The simulation above clearly shows the effect of the vaccination campaign, starting at t=500. However, it made the optimistic assumption of a 100% vaccine efficacy. We wish to run the simulation again but with varying levels of efficacy, in order the compare its impact.

While we could run the code above many times over, each simulation would repeat the first 499 timesteps, despite the result being identical each time. Instead we start by running only these timesteps, and saving the result. The details of the intervention (ie. vaccination_times and vaccine_efficacy) are irrelevant and can be omitted.

initial <- run_simulation(steps = 499)

From this initial result, we can resume the simulation, but using different values of vaccine efficacy each time. We also include a control simulation, in which no vaccination takes place.
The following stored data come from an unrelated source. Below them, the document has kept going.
(* ===== verification/Utf8.v ===== *)
(** * UTF-8: AK/UnicodeUtils.h, AK/Utf8View.h and AK/Utf8View.cpp

    A [Utf8CodePointIterator] is a pointer and the number of bytes after it, so
    it is modelled by the suffix of the string it points at; [done()] is
    emptiness of the suffix. *)
From S2P Require Import Prelude CharacterTypes Externals.

(** ** Encoding: AK/UnicodeUtils.h *)
Definition bytes_to_store_code_point_in_utf8 (code_point : Z) : Z :=
  if code_point <=? 0x7f then 1
  else if code_point <=? 0x7ff then 2
  else if code_point <=? 0xffff then 3
  else if code_point <=? 0x10ffff then 4
  else 0.

(** The bytes given to the callback, in order, and the returned count. *)
Definition code_point_to_utf8 (code_point : Z) : bytes * Z :=
  if code_point <=? 0x7f then ([code_point], 1)
  else if code_point <=? 0x07ff then
    ([Z.lor (Z.land (Z.shiftr code_point 6) 0x1f) 0xc0;
      Z.lor (Z.land (Z.shiftr code_point 0) 0x3f) 0x80], 2)
  else if code_point <=? 0xffff then
    ([Z.lor (Z.land (Z.shiftr code_point 12) 0x0f) 0xe0;
      Z.lor (Z.land (Z.shiftr code_point 6) 0x3f) 0x80;
      Z.lor (Z.land (Z.shiftr code_point 0) 0x3f) 0x80], 3)
  else if code_point <=? 0x10ffff then
    ([Z.lor (Z.land (Z.shiftr code_point 18) 0x07) 0xf0;
      Z.lor (Z.land (Z.shiftr code_point 12) 0x3f) 0x80;
      Z.lor (Z.land (Z.shiftr code_point 6) 0x3f) 0x80;
      Z.lor (Z.land (Z.shiftr code_point 0) 0x3f) 0x80], 4)
  else ([], -1).

Definition REPLACEMENT_CODE_POINT : Z := 0xfffd.
Definition FIRST_SUPPLEMENTARY_PLANE_CODE_POINT : Z := 0x10000.

(** The number of UTF-16 code units of a code point. *)
Definition code_unit_length_for_code_point (code_point : Z) : nat :=
  if code_point <? FIRST_SUPPLEMENTARY_PLANE_CODE_POINT then 1%nat else 2%nat.

(** [StringBuilder::append_code_point] in UTF-8 mode: the bytes appended. *)
Definition append_code_point (builder : bytes) (code_point : Z) : bytes :=
  if is_unicode code_point then builder ++ (code_point_to_utf8 code_point).1
  else builder ++ (code_point_to_utf8 REPLACEMENT_CODE_POINT).1.

(** ** Decoding: AK/Utf8View.h *)
Record Utf8EncodedByteData := mk_byte_data {
  byte_length : nat;
  encoding_bits : Z;
  encoding_mask : Z;
  first_code_point : Z;
  last_code_point : Z;
}.

Definition utf8_encoded_byte_data : list Utf8EncodedByteData :=
  [ mk_byte_data 1 0x00 0x80 0x0000 0x007F;
    mk_byte_data 2 0xC0 0xE0 0x0080 0x07FF;
    mk_byte_data 3 0xE0 0xF0 0x0800 0xFFFF;
    mk_byte_data 4 0xF0 0xF8 0x10000 0x10FFFF ].

(** [Some (byte_length, code_point_bits)] when [is_valid]. *)
Fixpoint decode_leading_byte_in (table : list Utf8EncodedByteData) (byte : Z) : option (nat * Z) :=
  match table with
  | [] => None
  | data :: table =>
      if negb (Z.land byte (encoding_mask data) =? encoding_bits data)
      then decode_leading_byte_in table byte
      else Some (byte_length data, Z.ldiff byte (encoding_mask data))
  end.

Definition decode_leading_byte (byte : Z) : option (nat * Z) :=
  decode_leading_byte_in utf8_encoded_byte_data byte.

Definition is_extension_byte (b : Z) : bool := Z.shiftr b 6 =? 2.

(** [underlying_code_point_length_in_bytes] past its [VERIFY(m_length > 0)]. *)
Definition code_point_length (p : bytes) : nat :=
  match decode_leading_byte (default 0 (head p)) with
  | None => 1
  | Some (len, _) =>
      if (length p <? len)%nat then 1
      else if forallb is_extension_byte (take (len - 1) (tail p)) then len
      else 1
  end.

Definition underlying_code_point_length_in_bytes (p : bytes) : outcome nat :=
  match p with [] => VerifyFailed | _ => Returned (code_point_length p) end.

(** [operator++] *)
Definition iterator_next (p : bytes) : outcome bytes :=
  match p with
  | [] => VerifyFailed
  | b :: rest =>
      if b <=? 0x7F then Returned rest
      else
        let n := code_point_length p in
        if (length p <? n)%nat then Returned rest else Returned (drop n p)
  end.

Fixpoint decode_extension_bytes (value : Z) (ext : bytes) : option Z :=
  match ext with
  | [] => Some value
  | b :: ext =>
      if is_extension_byte b
      then decode_extension_bytes (Z.lor (Z.shiftl value 6) (Z.land b 63)) ext
      else None
  end.

(** [operator*] *)
Definition iterator_deref (p : bytes) : outcome Z :=
  match p with
  | [] => VerifyFailed
  | b :: rest =>
      if b <=? 0x7F then Returned b
      else match decode_leading_byte b with
      | None => Returned 0xFFFD
      | Some (len, bits) =>
          if (length p <? len)%nat then Returned 0xFFFD
          else match decode_extension_bytes bits (take (len - 1) rest) with
          | None => Returned 0xFFFD
          | Some value => if 0x10FFFF <? value then Returned 0xFFFD else Returned value
          end
      end
  end.

(** [for (auto code_point : Utf8View { s })]: the code points in order. *)
Fixpoint code_points_fuel (fuel : nat) (p : bytes) : list Z :=
  match fuel, p with
  | S fuel, _ :: _ =>
      match iterator_deref p, iterator_next p with
      | Returned c, Returned p' => c :: code_points_fuel fuel p'
      | _, _ => []
      end
  | _, _ => []
  end.

Definition code_points (s : bytes) : list Z := code_points_fuel (length s) s.

Arguments decode_leading_byte : simpl never.
Arguments iterator_deref : simpl never.
Arguments iterator_next : simpl never.
Arguments code_point_length : simpl never.
Arguments code_point_to_utf8 : simpl never.

(** ** Validation: AK/Utf8View.cpp and AK/String.cpp *)
Inductive AllowLonelySurrogates := AllowNo | AllowYes.

#[global] Instance AllowLonelySurrogates_eq_dec : EqDecision AllowLonelySurrogates.
Proof. solve_decision. Defined.

Section Validation.
Context `{Simdutf}.

(** [Utf8View::validate]: the result and [valid_bytes]. *)
Fixpoint validate_fuel (fuel : nat) (s : bytes) (allow : AllowLonelySurrogates)
    : outcome (bool * nat) :=
  match fuel with
  | O => OutOfFuel
  | S fuel =>
      let result := validate_utf8_with_errors s in
      let valid_bytes := count result in
      if bool_decide (error result = SURROGATE) && bool_decide (allow = AllowYes) then
        let valid_bytes := (valid_bytes + 3)%nat in
        verify (valid_bytes <=? length s)%nat (
          '(is_valid, substring_valid_bytes) ← validate_fuel fuel (drop valid_bytes s) allow;
          Returned (is_valid, (valid_bytes + substring_valid_bytes)%nat))
      else Returned (bool_decide (error result = SUCCESS), valid_bytes)
  end.

Definition utf8_validate (s : bytes) (allow : AllowLonelySurrogates) : outcome bool :=
  fst <$> validate_fuel (S (length s)) s allow.

(** [String::from_utf8]: [None] is the error. *)
Definition from_utf8 (view : bytes) : outcome (option bytes) :=
  valid ← utf8_validate view AllowYes;
  Returned (if valid : bool then Some view else None).

(** [String::from_utf8_with_replacement_character] with [WithBOMHandling::No]. *)
Definition from_utf8_with_replacement_character (view : bytes) : outcome bytes :=
  valid ← utf8_validate view AllowNo;
  Returned (
    if valid : bool then view
    else foldl (λ builder code_point,
           if is_unicode_surrogate code_point
           then append_code_point builder REPLACEMENT_CODE_POINT
           else append_code_point builder code_point) [] (code_points view)).

End Validation.

(** ** Facts about single bytes, by enumeration *)
Definition for_all_bytes (f : Z → bool) : bool := forallb f (seqZ 0 256).

Lemma for_all_bytes_spec f b : for_all_bytes f = true → is_byte b → f b = true.
Proof.
  unfold for_all_bytes, is_byte. rewrite forallb_forall. intros Hf Hb.
  apply Hf, list_elem_of_In, elem_of_seqZ. lia.
Qed.

Definition leading_byte_reference (b : Z) : option (nat * Z) :=
  if b <? 0x80 then Some (1%nat, b)
  else if b <? 0xC0 then None
  else if b <? 0xE0 then Some (2%nat, b - 0xC0)
  else if b <? 0xF0 then Some (3%nat, b - 0xE0)
  else if b <? 0xF8 then Some (4%nat, b - 0xF0)
  else None.

Lemma decode_leading_byte_spec b :
  is_byte b → decode_leading_byte b = leading_byte_reference b.
Proof.
  intros Hb.
  eapply (for_all_bytes_spec (λ b,
    bool_decide (decode_leading_byte b = leading_byte_reference b))) in Hb.
  - by apply bool_decide_eq_true in Hb.
  - vm_compute. reflexivity.
Qed.

Lemma is_extension_byte_spec b :
  is_byte b → is_extension_byte b = (0x80 <=? b) && (b <? 0xC0).
Proof.
  intros Hb. apply eqb_prop. revert Hb.
  apply (for_all_bytes_spec (λ b, eqb (is_extension_byte b) ((0x80 <=? b) && (b <? 0xC0)))).
  vm_compute. reflexivity.
Qed.

Lemma decode_leading_byte_length b n v :
  decode_leading_byte b = Some (n, v) → (1 ≤ n ≤ 4)%nat.
Proof.
  unfold decode_leading_byte, utf8_encoded_byte_data. simpl.
  repeat case_match; naive_solver lia.
Qed.

(** ** The iterator always makes progress *)
Lemma code_point_length_bounds p :
  p ≠ [] → (1 ≤ code_point_length p ≤ length p)%nat.
Proof.
  intros Hp. assert (1 ≤ length p)%nat by (destruct p; simpl; [done|lia]).
  unfold code_point_length. destruct (decode_leading_byte _) as [[n v]|] eqn:E; [|lia].
  apply decode_leading_byte_length in E. repeat case_match; bool_to_prop; lia.
Qed.

(** The number of bytes [operator++] skips. *)
Definition iterator_step (p : bytes) : nat :=
  if default 0 (head p) <=? 0x7F then 1%nat else code_point_length p.

Lemma iterator_step_bounds p : p ≠ [] → (1 ≤ iterator_step p ≤ length p)%nat.
Proof.
  intros Hp. unfold iterator_step. pose proof (code_point_length_bounds p Hp).
  case_match; lia.
Qed.

Lemma iterator_next_drop p : p ≠ [] → iterator_next p = Returned (drop (iterator_step p) p).
Proof.
  intros Hp. pose proof (code_point_length_bounds p Hp). unfold iterator_next, iterator_step.
  destruct p as [|b p]; [done|]. simpl default. case_match; [done|].
  case_match; bool_to_prop; [lia|done].
Qed.

Lemma iterator_deref_returns p : p ≠ [] → returns (iterator_deref p).
Proof.
  intros Hp. destruct p as [|b p]; [done|]. unfold iterator_deref.
  repeat case_match; eauto with ladybird.
Qed.

Lemma code_points_fuel_enough fuel p :
  (length p ≤ fuel)%nat → code_points_fuel fuel p = code_points p.
Proof.
  unfold code_points. revert p.
  induction fuel as [fuel IH] using lt_wf_ind. intros p Hlen.
  destruct p as [|b p]; [by destruct fuel|].
  destruct fuel as [|fuel]; [simpl in Hlen; lia|].
  destruct (iterator_deref_returns (b :: p)) as [c Hc]; [done|].
  pose proof (iterator_step_bounds (b :: p)) as Hs.
  specialize (Hs ltac:(done)). simpl in Hs, Hlen.
  simpl length. simpl. rewrite Hc, iterator_next_drop by done.
  f_equal. assert (length (drop (iterator_step (b :: p)) (b :: p)) ≤ length p)%nat as Hd.
  { rewrite length_drop. simpl. lia. }
  rewrite (IH fuel) by lia. symmetry. apply IH; lia.
Qed.

(** Iterating a non-empty view yields the dereferenced code point and goes on
    after the bytes [operator++] skips. *)
Lemma code_points_unfold p c :
  p ≠ [] → iterator_deref p = Returned c →
  code_points p = c :: code_points (drop (iterator_step p) p).
Proof.
  intros Hp Hc. unfold code_points at 1. destruct p as [|b p]; [done|].
  simpl length. simpl. rewrite Hc, iterator_next_drop by done. f_equal.
  apply code_points_fuel_enough. rewrite length_drop.
  pose proof (iterator_step_bounds (b :: p) Hp). simpl in *. lia.
Qed.

Lemma code_points_length p : (length (code_points p) ≤ length p)%nat.
Proof.
  induction p as [p IH] using (induction_ltof1 _ (@length Z)). unfold ltof in IH.
  destruct p as [|b p]; [done|].
  destruct (iterator_deref_returns (b :: p)) as [c Hc]; [done|].
  rewrite (code_points_unfold (b :: p) c) by done.
  pose proof (iterator_step_bounds (b :: p) ltac:(done)) as Hs.
  specialize (IH (drop (iterator_step (b :: p)) (b :: p))).
  rewrite length_drop in IH. simpl in *. lia.
Qed.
Each of these simulation will skip the first 499 steps and only run the next 1001 time steps.

control <- run_simulation(steps = 1500, state = initial$state)
vaccine50 <- run_simulation(
  steps = 1500, vaccination_times = vaccination_times, vaccine_efficacy = 0.5,
  state = initial$state)
vaccine80 <- run_simulation(
  steps = 1500, vaccination_times = vaccination_times, vaccine_efficacy = 0.8,
  state = initial$state)
vaccine100 <- run_simulation(
  steps = 1500, vaccination_times = vaccination_times, vaccine_efficacy = 1.0,
  state = initial$state)

Finally we aggregate and plot the results from all these simulations. We also need to include the data from our initial run, which we will plot the same colour as our control simulation.

colours <- c("royalblue3", "firebrick3","darkorchid3", "seagreen3")

# Pad initial out to ensure it has the same shape as other series.
initial$result[500:1500,] <- NA
matplot(
  data.frame(
    initial$result[,"I_count"],
    vaccine50$result[,"I_count"],
    vaccine80$result[,"I_count"],
    vaccine100$result[,"I_count"],
    control$result[,"I_count"]),
  xlab = "Time", ylab = "Infected count",
  type = "l", lwd = 1.5, lty = 1, col = colours,
)
abline(v = vaccination_times, col = "snow4")
legend(
   x = "topright", pch = rep(16,3),
   col = colours,
   legend = c("Control", "50%", "80%", "100%"),
   cex = 1,
   bg='white'
)

Caveats

Saving and restoring the simulation state comes with a number of caveats.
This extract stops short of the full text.